Pharmacology · Antidiabetic Drugs (Oral Hypoglycemics, Insulins)

A patient with Type 2 DM is switched from insulin glargine to insulin degludec. The physician explains that degludec forms multi-hexameric depot subcutaneously, leading to its ultra-long action. This depot dissolves at which rate, providing its PK advantage?
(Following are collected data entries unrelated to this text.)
(* ===== verification/MinIniText.v ===== *)
(** * The lines of a settings file

    The texts that minIni writes and reads, without the files: how the octets of
    a file fall into the pieces that [ini_read] delivers, which piece an entry is
    in, that a key with its value survives being written as a line and parsed
    again, and the entries of a text as [ini_browse] enumerates them. *)

From Stdlib Require Import String.
From S2P Require Import Prelude Strtol Format Strings Partition FatFiles FatStore MinIni.

Module MinIniText.
Import Strtol(at_).
Import Strings(schar, strchr, strrchr, memrchr, strcmp, tolower, strcasecmp, strncasecmp, cstr).
Import FatStore MinIni.

Abbreviation length := List.length.

(** ** Pieces *)

(** [ch], followed by [rest] in the file, is what a read of up to 255 characters
    delivers, and also what a shorter read delivers that has room for it. *)
Definition piece (ch rest : list Z) : Prop :=
  chars ch ≠ [] ∧ (length (chars ch) <= 255)%nat ∧
  ∀ lim, (length (chars ch) <= lim <= 255)%nat → cut lim (ch ++ rest) = ch.

Fixpoint pieces (cs : list (list Z)) : Prop :=
  match cs with [] => True | ch :: cs => piece ch (concat cs) ∧ pieces cs end.

Lemma last_tail {A} (x : A) l y : list.last (x :: l) ≠ Some y → list.last l ≠ Some y.
Proof. destruct l; [done|]. by cbn. Qed.

Lemma last_app_tail {A} (l k : list A) y : list.last (l ++ k) ≠ Some y → list.last k ≠ Some y.
Proof. induction l as [|x l IH]; [done|]. intros H. apply IH. by eapply last_tail. Qed.

Lemma cut_some lim c : c ≠ [] → list.last c ≠ Some 13 → chars (cut (S lim) c) ≠ [].
Proof.
  induction c as [|x c IH]; [done|]. intros _ Hl. cbn [cut]. unfold chars in *. destruct (Z.eqb_spec x 13) as [->|Hx].
  - rewrite filter_cons_False by (by intros []). destruct c; [done|]. apply IH; [done|]. by eapply last_tail.
  - destruct (x =? 10); by rewrite filter_cons_True.
Qed.

Lemma cut_again c : ∀ lim lim',
  list.last c ≠ Some 13 → (length (chars (cut lim c)) <= lim' <= lim)%nat → cut lim' c = cut lim c.
Proof.
  induction c as [|x c IH]; intros lim lim' Hl Hlen; [done|]. cbn [cut] in *.
  destruct lim as [|lim]; [by replace lim' with O by lia|]. pose proof (last_tail _ _ _ Hl) as Hl'.
  unfold chars in Hlen. destruct (Z.eqb_spec x 13) as [->|Hx].
  - rewrite filter_cons_False in Hlen by (by intros []). destruct lim' as [|lim'].
    + exfalso. destruct c as [|y c]; [done|]. apply (cut_some lim (y :: c)); [done..|]. apply nil_length_inv.
      unfold chars. lia.
    + f_equal. by apply IH.
  - destruct (x =? 10); rewrite filter_cons_True in Hlen by done; cbn [length] in Hlen;
      destruct lim' as [|lim']; try lia; [done|]. f_equal. apply IH; [done|]. unfold chars. lia.
Qed.

Lemma pieces_exist c : list.last c ≠ Some 13 → ∃ cs, pieces cs ∧ concat cs = c.
Proof.
  induction c as [c IH] using (induction_ltof1 _ (@length Z)). unfold ltof in IH. intros Hl.
  destruct c as [|x c]; [by exists []|].
  destruct (cut_prefix 255 (x :: c)) as [rest Hrest]. pose proof (cut_some 254 (x :: c) ltac:(done) Hl) as Hne.
  assert (list.last rest ≠ Some 13) as Hlr by (rewrite Hrest in Hl; by eapply last_app_tail).
  destruct (IH rest) as (cs & Hcs & Hc); [|done|].
  - rewrite Hrest, length_app. destruct (cut 255 (x :: c)); [done|]. cbn. lia.
  - exists (cut 255 (x :: c) :: cs). cbn [pieces concat]. rewrite Hc, <- Hrest. split; [|done]. split; [|done].
    split; [done|]. split; [apply cut_chars|]. intros lim Hlim. rewrite <- Hrest. by apply cut_again.
Qed.

Lemma pieces_app cs ds : pieces (cs ++ ds) → pieces ds.
Proof. induction cs as [|ch cs IH]; [done|]. intros [_ H]. auto. Qed.

Lemma pieces_count cs ds : pieces (cs ++ ds) → (length cs <= length (chars (concat cs)))%nat.
Proof.
  induction cs as [|ch cs IH]; cbn [pieces concat length app]; [lia|]. intros [(Hne & _) Hcs]. rewrite chars_app, length_app.
  specialize (IH Hcs). destruct (chars ch); [done|]. cbn [length]. lia.
Qed.

(** The same on the characters. *)
Fixpoint line_at (lim : nat) (t : list Z) : list Z :=
  match t, lim with
  | x :: t, S lim => if x =? 10 then [x] else x :: line_at lim t
  | _, _ => []
  end.

Lemma chars_cut lim c : chars (cut lim c) = line_at lim (chars c).
Proof.
  revert lim. induction c as [|x c IH]; intros lim; [by destruct lim|]. cbn [cut]. unfold chars in *.
  destruct (Z.eqb_spec x 13) as [->|Hx].
  - rewrite (filter_cons_False _ 13 c) by (by intros []). destruct lim as [|lim].
    + by destruct (filter _ c).
    + rewrite filter_cons_False by (by intros []). apply IH.
  - rewrite (filter_cons_True _ x c) by done. destruct lim as [|lim]; [done|]. cbn [line_at].
    destruct (x =? 10); rewrite filter_cons_True by done; [done|]. f_equal. apply IH.
Qed.

Lemma line_at_prefix lim t : t = line_at lim t ++ drop (length (line_at lim t)) t.
Proof.
  revert lim. induction t as [|x t IH]; intros lim; [by destruct lim|]. destruct lim as [|lim]; [done|].
  cbn [line_at]. destruct (x =? 10); [done|]. cbn. f_equal. apply IH.
Qed.

(** A complete line. *)
Definition is_line (l : list Z) : Prop := ∃ l', l = l' ++ [10] ∧ 10 ∉ l'.

Lemma line_at_line lim l t : is_line l → (length l <= lim)%nat → line_at lim (l ++ t) = l.
Proof.
  intros (l' & -> & Hn) Hlen. rewrite <- app_assoc. revert lim Hlen Hn.
  induction l' as [|x l' IH]; intros lim Hlen Hn; (destruct lim as [|lim]; [cbn in Hlen; lia|]); [done|].
  cbn. apply not_elem_of_cons in Hn as [Hx Hn]. destruct (Z.eqb_spec x 10); [done|]. f_equal.
  apply IH; [cbn in Hlen; lia|done].
Qed.

Lemma line_at_all lim t : 10 ∉ t → (length t <= lim)%nat → line_at lim t = t.
Proof.
  revert lim. induction t as [|x t IH]; intros lim Hn Hlen; [by destruct lim|].
  destruct lim as [|lim]; cbn in *; [lia|]. apply not_elem_of_cons in Hn as [Hx Hn].
  destruct (Z.eqb_spec x 10); [done|]. f_equal. apply IH; [done|lia].
Qed.

(** ** Blanks *)

Lemma skipleading_app s t :
  skipleading (s ++ t) = if forallb blank s then skipleading t else skipleading s ++ t.
Proof. induction s as [|c s IH]; [done|]. cbn. destruct (blank c); cbn; [apply IH|done]. Qed.

Lemma skipleading_first c s : blank c = false → skipleading (c :: s) = c :: s.
Proof. intros H. cbn. by rewrite H. Qed.

Lemma skiptrailing_blank s c : blank c = true → skiptrailing (s ++ [c]) = skiptrailing s.
Proof. intros H. unfold skiptrailing. rewrite rev_app_distr. cbn. by rewrite H. Qed.

Lemma skiptrailing_last s c : blank c = false → skiptrailing (s ++ [c]) = s ++ [c].
Proof. intros H. unfold skiptrailing. rewrite rev_app_distr. cbn. rewrite H. cbn. by rewrite rev_involutive. Qed.

Lemma skipleading_length s : (length (skipleading s) <= length s)%nat.
Proof. induction s as [|c s IH]; [done|]. cbn. destruct (blank c); cbn; lia. Qed.

Lemma skiptrailing_length s : (length (skiptrailing s) <= length s)%nat.
Proof. unfold skiptrailing. rewrite length_rev. etrans; [apply skipleading_length|]. by rewrite length_rev. Qed.

Lemma skipleading_suffix s : ∃ p, s = p ++ skipleading s.
Proof.
  induction s as [|c s [p IH]]; [by exists []|]. cbn. destruct (blank c); [|by exists []].
  exists (c :: p). cbn. by f_equal.
Qed.

Lemma skiptrailing_prefix s : ∃ p, s = skiptrailing s ++ p.
Proof.
  unfold skiptrailing. destruct (skipleading_suffix (rev s)) as [p Hp]. exists (rev p).
  apply (f_equal (@rev Z)) in Hp. by rewrite rev_involutive, rev_app_distr in Hp.
Qed.

(** Not blank at the end. *)
Definition tight (s : list Z) : Prop := match list.last s with Some c => blank c = false | None => True end.

Lemma skiptrailing_tight s : tight s → skiptrailing s = s.
Proof.
  destruct s as [|c s] using rev_ind; [done|]. unfold tight. rewrite last_snoc. apply skiptrailing_last.
Qed.

(** ** Quotes *)

Lemma enquote_roundtrip v d maxlen :
  Z.of_nat (2 * length v) + d < maxlen - 2 →
  ∀ d' maxlen', Z.of_nat (length v) + d' < maxlen' → dequote d' maxlen' (enquote d maxlen v) = v.
Proof.
  revert d. induction v as [|c v IH]; intros d Hd d' maxlen' Hd'; [done|]. cbn [length] in *. cbn [enquote].
  destruct (Z.ltb_spec d (maxlen - 2)); [|lia]. destruct (Z.eqb_spec c 34) as [->|Hc].
  - destruct (Z.leb_spec (maxlen - 3) d); [lia|]. cbn [dequote]. destruct (Z.ltb_spec d' (maxlen' - 1)); [|lia].
    cbn [Z.eqb Pos.eqb orb andb]. f_equal. apply IH; lia.
  - cbn [dequote]. destruct (Z.ltb_spec d' (maxlen' - 1)); [|lia].
    specialize (IH (d + 1) ltac:(lia) (d' + 1) maxlen' ltac:(lia)).
    destruct (enquote (d + 1) maxlen v) as [|c2 e] eqn:E; [by rewrite <- IH|].
    destruct (Z.eqb_spec c2 34) as [->|].
    + exfalso. destruct v as [|c3 v]; [done|]. cbn [enquote] in E. cbn [length] in Hd.
      destruct (Z.ltb_spec (d + 1) (maxlen - 2)); [|lia]. destruct (Z.eqb_spec c3 34); [|congruence].
      destruct (maxlen - 3 <=? d + 1); discriminate E.
    + rewrite andb_false_r. by f_equal.
Qed.

(** Inside quotes nothing is taken for a comment. *)
Lemma uncommented_quoted v d maxlen tail :
  10 ∉ v → Z.of_nat (2 * length v) + d < maxlen - 2 → tail = [34; 10] ∨ tail = [34] →
  uncommented (enquote d maxlen v ++ tail) true = enquote d maxlen v ++ tail.
Proof.
  intros Hnl Hd Htail. revert d Hd. induction v as [|c v IH]; intros d Hd.
  { destruct Htail as [->| ->]; reflexivity. }
  cbn [length] in Hd. apply not_elem_of_cons in Hnl as [Hc10 Hnl]. specialize (IH Hnl).
  cbn [enquote]. destruct (Z.ltb_spec d (maxlen - 2)); [|lia].
  destruct (Z.eqb_spec c 34) as [->|Hc].
  - destruct (Z.leb_spec (maxlen - 3) d); [lia|]. cbn [app uncommented]. cbn [Z.eqb Pos.eqb orb andb negb]. do 2 f_equal.
    apply IH. lia.
  - specialize (IH (d + 1) ltac:(lia)). cbn [app uncommented]. rewrite andb_false_r.
    destruct (enquote (d + 1) maxlen v ++ tail) as [|c2 e] eqn:E; [done|].
    destruct (Z.eqb_spec c 34); [done|]. destruct (Z.eqb_spec c 92) as [->|]; cbn [andb]; [|by rewrite IH].
    destruct (Z.eqb_spec c2 34) as [->|]; [|by rewrite IH]. do 2 f_equal.
    destruct v as [|c3 v].
    + destruct Htail as [->| ->]; injection E as <-; reflexivity.
    + exfalso. cbn [enquote length] in E, Hd. destruct (Z.ltb_spec (d + 1) (maxlen - 2)); [|lia].
      destruct (Z.eqb_spec c3 34) as [->|]; [destruct (Z.leb_spec (maxlen - 3) (d + 1)); [lia|discriminate E]|]. cbn in E. congruence.
Qed.

Lemma uncommented_plain v b :
  Forall (λ c, c ≠ 34 ∧ c ≠ 59 ∧ c ≠ 35) v → uncommented v b = v.
Proof.
  induction 1 as [|c v (H1 & H2 & H3) Hv IH]; [done|]. cbn [uncommented].
  destruct (Z.eqb_spec c 59); [done|]. destruct (Z.eqb_spec c 35); [done|]. cbn [orb andb].
  destruct v as [|c2 v]; [done|]. destruct (Z.eqb_spec c 34); [done|].
  inversion_clear Hv as [|?? (H21 & _ & _) _]. destruct (Z.eqb_spec c2 34); [done|]. rewrite andb_false_r. by rewrite IH.
Qed.

(** A value that survives: its characters are those of a line, and it has no
    blanks around it unless it is put in quotes. *)
Definition value_ok (v : list Z) : Prop :=
  Forall (λ c, byte c ∧ c ≠ 0 ∧ c ≠ 10 ∧ c ≠ 13) v ∧ (length v <= 100)%nat ∧
  (check_enquote v = QUOTE_NONE → match head v with Some c => blank c = false | None => True end ∧ tight v).

Lemma check_enquote_none v :
  check_enquote v = QUOTE_NONE → Forall (λ c, c ≠ 34 ∧ c ≠ 59 ∧ c ≠ 35) v.
Proof.
  unfold check_enquote. destruct (existsb _ v) eqn:E; [done|]. intros _. apply List.Forall_forall. intros c Hc.
  assert (¬ ((c =? 34) || (c =? 59) || (c =? 35) = true)) as Hn.
  { intros Ht. assert (existsb (λ c, (c =? 34) || (c =? 59) || (c =? 35)) v = true); [|congruence].
    apply existsb_exists. by exists c. }
  rewrite !orb_true_iff, !Z.eqb_eq in Hn. tauto.
Qed.

Lemma value_no_newline v : value_ok v → 10 ∉ v.
Proof. intros (Hv & _) Hin. rewrite list.Forall_forall in Hv. by destruct (Hv _ Hin) as (_ & _ & ? & _). Qed.

Lemma value_reads_back v m1 m2 :
  value_ok v → 203 < m1 → 100 < m2 →
  (let '(sp, quotes) := cleanstring (skipleading (ini_strncpy v m1 (check_enquote v) ++ [10])) in
   ini_strncpy sp m2 quotes) = v.
Proof.
  intros Hok Hm1 Hm2. pose proof Hok as (Hv & Hlen & Hnone). pose proof (value_no_newline v Hok) as Hnl.
  destruct (check_enquote v) eqn:Ec.
  - destruct (Hnone eq_refl) as [Hhead Htight]. pose proof (check_enquote_none v Ec) as Hplain.
    cbn [ini_strncpy]. rewrite take_ge by lia.
    assert (skipleading (v ++ [10]) = [] ∧ v = [] ∨ skipleading (v ++ [10]) = v ++ [10]) as [[-> ->]| ->].
    { destruct v as [|c v]; [by left|right]. apply skipleading_first, Hhead. }
    { cbn. apply take_nil. }
    unfold cleanstring. rewrite uncommented_plain by (apply Forall_app; split; [done|by repeat constructor]).
    unfold striptrailing. rewrite skiptrailing_blank, skiptrailing_tight by done.
    replace (at_ v 0 =? 34) with false; [cbn [andb ini_strncpy]; by rewrite take_ge by lia|].
    destruct v as [|c v]; [done|]. inversion_clear Hplain as [|?? (H & _) _]. cbn. by destruct (Z.eqb_spec c 34).
  - set (e := enquote 1 m1 v).
    assert (ini_strncpy v m1 QUOTE_ENQUOTE = 34 :: e ++ [34]) as ->.
    { unfold ini_strncpy. destruct (Z.ltb_spec m1 3); [lia|done]. }
    change (skipleading ((34 :: e ++ [34]) ++ [10])) with (34 :: (e ++ [34]) ++ [10]).
    assert (uncommented (34 :: (e ++ [34]) ++ [10]) false = (34 :: e ++ [34]) ++ [10]) as Hu.
    { change (34 :: (e ++ [34]) ++ [10]) with ([34] ++ (e ++ [34]) ++ [10]). rewrite <- (app_assoc e). cbn [app uncommented].
      cbn [Z.eqb Pos.eqb orb andb negb].
      assert (∃ c2 r, e ++ [34; 10] = c2 :: r ∧ c2 ≠ 34) as (c2 & r & Er & Hc2).
      { unfold e. destruct v as [|c v]; [done|]. cbn [enquote length] in *. destruct (Z.ltb_spec 1 (m1 - 2)); [|lia].
        destruct (Z.eqb_spec c 34); [|by eexists _, _]. destruct (Z.leb_spec (m1 - 3) 1); [lia|]. by eexists _, _. }
      rewrite Er. destruct (Z.eqb_spec c2 34); [done|]. rewrite <- Er. f_equal. rewrite <- (app_assoc e). cbn [app].
      apply uncommented_quoted; [done|lia|by left]. }
    unfold cleanstring. rewrite Hu. unfold striptrailing. rewrite skiptrailing_blank by done.
    change (34 :: e ++ [34]) with ((34 :: e) ++ [34]). rewrite skiptrailing_last by done.
    rewrite last_snoc, bool_decide_eq_true_2 by done. change (at_ ((34 :: e) ++ [34]) 0 =? 34) with true.
    change (drop 1 ((34 :: e) ++ [34])) with (e ++ [34]). cbn [andb]. rewrite removelast_last. cbn [ini_strncpy]. apply enquote_roundtrip; lia.
  - unfold check_enquote in Ec. by destruct (_ || _).
Qed.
  • A Rapid initial dissolution, then slow absorption — producing an early peak followed by a flat profile
  • B pH-dependent precipitation at subcutaneous tissue pH of 7.4, dissolving at a fixed daily rate
  • C Zero-order dissolution from the multi-hexameric depot, producing a peakless, stable absorption profile over 42+ hours
  • D Albumin-bound depot that releases slowly over 24 hours via saturable albumin binding sites
Correct answer: C. Zero-order dissolution from the multi-hexameric depot, producing a peakless, stable absorption profile over 42+ hours

Explanation

Insulin degludec forms di-hexamers in the formulation (containing phenol and zinc). After subcutaneous injection, these assemble into long multi-hexameric chains. Albumin binds zinc from the outer hexamers, slowly dissolving the chain in a near zero-order fashion. This results in an ultra-long peakless action profile (duration >42 hours), allowing once-daily dosing with reduced nocturnal hypoglycaemia risk. Glargine's mechanism is different: it precipitates as microcrystals due to the acidic formulation reacting with neutral subcutaneous tissue pH, giving it a long but not as flat a profile. Degludec does bind albumin at the periphery but the multi-hexameric depot dissolution is the primary PK mechanism.

Reference: KD Tripathi, Essentials of Medical Pharmacology, 8th ed.